Many plants are selected as ornamentals because of their red leaves— purple smoke bush and Japanese plums and some Japanese maples, to name just a few. Obviously they manage to survive quite well without green leaves. At low light levels, green leaves are most efficient at photosynthesis. On a sunny day, however, there is essentially no difference between red and green leaves’ ability to trap the sun’s energy. I have noticed the presence of red in the new leaves of many Bay Area plants as well as in numerous tropical species.
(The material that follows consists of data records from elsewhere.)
(** X5.  Whatever the file holds, the read phase ends and stores, in
    order, strings without NUL byte that are shorter than
    MAX_LINE_LENGTH, at most one for every byte of the file.  When the
    file has no NUL byte, the strings stored, joined, are the file, none
    is empty, and a newline is only ever the last byte of one. *)
Theorem read_lines_any_file file :
  ∃ st ls,
    read_lines MAX_LINE_LENGTH file empty_array = Some st ∧
    holds st ls ∧
    Forall (fun l => (NUL ∉ l) ∧ Z.of_nat (length l) < MAX_LINE_LENGTH) ls ∧
    (length ls <= length file)%nat ∧
    (NUL ∉ file →
     concat ls = file ∧ Forall (fun l => l ≠ [] ∧ LF ∉ removelast l) ls).
Proof.
  destruct (read_lines_stored file) as (st & Hst & Hh).
  pose proof (buffers_shape MAX_LINE_LENGTH eq_refl (length file) file)
    as Hshape.
  exists st, (stored_lines file). split_and!; [done|done| | |].
  - unfold stored_lines. apply Forall_fmap.
    eapply Forall_impl; [exact Hshape|]. intros b (_ & Hlen & _). simpl.
    split; [apply c_string_nul_free|].
    unfold strdup. pose proof (length_c_string b). lia.
  - unfold stored_lines. rewrite length_fmap.
    by apply length_buffers.
  - intros Hnul. rewrite stored_lines_nul_free_file by done. split.
    + by apply concat_all_buffers.
    + eapply Forall_impl; [exact Hshape|]. by intros b (? & _ & ?).
Qed.

(** ** The growth of the array *)

Lemma read_body_capacity_ok buffer st st' :
  capacity_ok st → read_body buffer st = Some st' → capacity_ok st'.
Proof.
  intros (Hle & Hcap & j & Hj). unfold read_body.
  destruct (Z.geb_spec (num_lines st) (capacity st)) as [Hfull|Hroom]; simpl.
  - destruct (store _ _ _) as [a|]; [|done]. simpl. intros [= <-].
    unfold capacity_ok. simpl. split_and!; [lia|right; lia|].
    exists (S j). rewrite Nat2Z.inj_succ, Z.pow_succ_r by lia. lia.
  - destruct (store _ _ _) as [a|]; [|done]. simpl. intros [= <-].
    unfold capacity_ok. simpl. split_and!; [lia|lia|by exists j].
Qed.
The red anthocyanins apparently prevent damage to leaves from intense light energy by absorbing ultraviolet light. There is also evidence that unpalatable compounds are often produced along with anthocyanins, which may be the plant’s way of advertising its toxicity to potential herbivores. So red-leaved plants get a little protection from ultraviolet light and send a warning to leaf-eating pests, but they lose a bit of photosynthetic efficiency in dimmer light.
Botanists have been wondering about red versus green leaves for the past 200 years and there is still much research to be done in this arena. So you are in good company, Paul.